▶ **YOUR OBJECTIVE**
Copy out the entries below exactly as they stand, but only from the line containing "by (unfold s2; by rewrite lookup_insert_ne)." through the line containing "true (steamDeck.running false".

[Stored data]
(** X16. The check box "Start with System", on Linux.  Ticking it saves the
    settings and writes the autostart entry; unticking it afterwards saves
    again and removes the entry: no entry is left, [settings.startAtLogin]
    is [false], the last login item asked for has [openAtLogin] [false], and
    no other setting has changed. *)
Theorem tray_autostart_round_trip ss J userData P w s items :
  platform P = "linux" ->
  (forall c, files w !! autostartDir P <> Some (File c)) ->
  files w !! desktopFile P <> Some Dir ->
  exists a1 a2,
    clickStartAtLogin ss J userData P true (mkApp w s items) = (Normal tt, a1) /\
    files (world a1) !! desktopFile P
      = Some (File (desktopContent P (s !! "startMinimized"))) /\
    clickStartAtLogin ss J userData P false a1 = (Normal tt, a2) /\
    files (world a2) !! desktopFile P = None /\
    settings a2 !! "startAtLogin" = Some (JBool false) /\
    (forall key, key <> "startAtLogin" -> settings a2 !! key = s !! key) /\
    (exists earlier,
       loginItems a2 =
         (earlier ++ [mkLoginItemSettings (Some (JBool false)) (exePath P)
                        (if truthy (s !! "startMinimized") then ["--hidden"] else [])])%list).
Proof.
  intros Hp Hdir Hfile.
  set (s1 := <["startAtLogin" := JBool true]> s).
  destruct (saveSettings_keeps_autostart ss J userData P (JObject s1) w)
    as (ok1 & w1 & Hsave1 & Hf1 & Hd1).
  assert (Hs1 : truthy (s1 !! "startAtLogin") = true)
    by (unfold s1; by rewrite lookup_insert_eq).
  pose proof (updateAutoLaunch_enable P w1 s1 items Hp Hs1) as Hon.
  rewrite Hf1, Hd1 in Hon. specialize (Hon Hdir Hfile).
  assert (Hmin1 : s1 !! "startMinimized" = s !! "startMinimized")
    by (by apply lookup_insert_ne).
  rewrite Hmin1 in Hon.
  match type of Hon with _ = (_, ?a) => set (a1 := a) in Hon end.
  set (s2 := <["startAtLogin" := JBool false]> s1).
  destruct (saveSettings_keeps_autostart ss J userData P (JObject s2) (world a1))
    as (ok2 & w2 & Hsave2 & Hf2 & Hd2).
  assert (Hentry : files (world a1) !! desktopFile P
                   = Some (File (desktopContent P (s !! "startMinimized"))))
    by apply lookup_insert_eq.
  assert (Hs2 : truthy (s2 !! "startAtLogin") = false)
    by (unfold s2; by rewrite lookup_insert_eq).
  pose proof (updateAutoLaunch_disable P w2 s2 (loginItems a1) Hp Hs2) as Hoff.
  rewrite Hf2, Hentry in Hoff. specialize (Hoff ltac:(discriminate)).
  assert (Hmin2 : s2 !! "startMinimized" = s !! "startMinimized")
    by (unfold s2; by rewrite lookup_insert_ne).
  rewrite Hmin2 in Hoff.
  eexists a1, _. split.
  { rewrite (clickStartAtLogin_run ss J userData P true w s items ok1 w1 Hsave1).
    exact Hon. }
  split; [exact Hentry|]. split.
  { unfold a1 at 1.
    rewrite (clickStartAtLogin_run ss J userData P false _ s1 _ ok2 w2 Hsave2).
    exact Hoff. }
  simpl. split; [apply lookup_delete_eq|]. split; [apply lookup_insert_eq|]. split.
  - intros key Hkey. unfold s2, s1. by rewrite !lookup_insert_ne.
  - eexists. unfold s2. by rewrite lookup_insert_eq.
Qed.

Lemma tray_autostart_round_trip_witness :
  exists a1 a2,
    clickStartAtLogin example.keyring example.json example.userData steamDeck.process
      true (steamDeck.running false example.emptyWorld) = (Normal tt, a1) /\
    is_Some (files (world a1) !! steamDeck.entry) /\
    clickStartAtLogin example.keyring example.json example.userData steamDeck.process
      false a1 = (Normal tt, a2) /\
    files (world a2) !! steamDeck.entry = None.
Proof.
  destruct (tray_autostart_round_trip example.keyring example.json example.userData
              steamDeck.process example.emptyWorld (steamDeck.settingsWith false) []
              eq_refl ltac:(intros c; vm_compute; discriminate)
              ltac:(vm_compute; discriminate))
    as (a1 & a2 & Hon & Hentry & Hoff & Hgone & _).
  exists a1, a2. split; [exact Hon|]. split; [by eexists|]. split; [exact Hoff|].
  exact Hgone.
Defined.

(** X17. The check box "Start Minimized" does not refresh the autostart
    entry.  Its handler saves the settings and stops there: an entry written
    earlier on Linux keeps the [Exec] line of before the click, with or
    without [--hidden], which is not what [settings.startMinimized] says
    any more, and no login item is set. *)
Theorem start_minimized_click_leaves_entry_stale ss J userData P checked w s items :
  platform P = "linux" ->
  truthy (s !! "startAtLogin") = true ->
  (forall c, files w !! autostartDir P <> Some (File c)) ->
  files w !! desktopFile P <> Some Dir ->
  truthy (s !! "startMinimized") <> checked ->
  exists a1 a2,
    updateAutoLaunch P (mkApp w s items) = (Normal tt, a1) /\
    clickStartMinimized ss J userData checked a1 = (Normal tt, a2) /\
    settings a2 !! "startMinimized" = Some (JBool checked) /\
    files (world a2) !! desktopFile P
      = Some (File (desktopContent P (s !! "startMinimized"))) /\
    desktopContent P (s !! "startMinimized")
      <> desktopContent P (settings a2 !! "startMinimized") /\
    loginItems a2 = loginItems a1.
Proof.
  intros Hp Hon Hdir Hfile Hflag.
  pose proof (updateAutoLaunch_enable P w s items Hp Hon Hdir Hfile) as Hrun.
  match type of Hrun with _ = (_, ?a) => set (a1 := a) in Hrun end.
  set (s2 := <["startMinimized" := JBool checked]> s).
  destruct (saveSettings_keeps_autostart ss J userData P (JObject s2) (world a1))
    as (ok & w2 & Hsave & Hf & _).
  exists a1. eexists. split; [exact Hrun|]. split.
  { unfold a1 at 1. by apply (clickStartMinimized_run ss J userData checked _ s _ ok w2). }
  simpl. split; [apply lookup_insert_eq|]. split.
  { rewrite Hf. apply lookup_insert_eq. }
  split; [|done].
  apply desktopContent_flag. unfold s2. by rewrite lookup_insert_eq.
Qed.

▶ **RESPONSE AREA**
    by (unfold s2; by rewrite lookup_insert_ne).
  rewrite Hmin2 in Hoff.
  eexists a1, _. split.
  { rewrite (clickStartAtLogin_run ss J userData P true w s items ok1 w1 Hsave1).
    exact Hon. }
  split; [exact Hentry|]. split.
  { unfold a1 at 1.
    rewrite (clickStartAtLogin_run ss J userData P false _ s1 _ ok2 w2 Hsave2).
    exact Hoff. }
  simpl. split; [apply lookup_delete_eq|]. split; [apply lookup_insert_eq|]. split.
  - intros key Hkey. unfold s2, s1. by rewrite !lookup_insert_ne.
  - eexists. unfold s2. by rewrite lookup_insert_eq.
Qed.

Lemma tray_autostart_round_trip_witness :
  exists a1 a2,
    clickStartAtLogin example.keyring example.json example.userData steamDeck.process
      true (steamDeck.running false example.emptyWorld) = (Normal tt, a1) /\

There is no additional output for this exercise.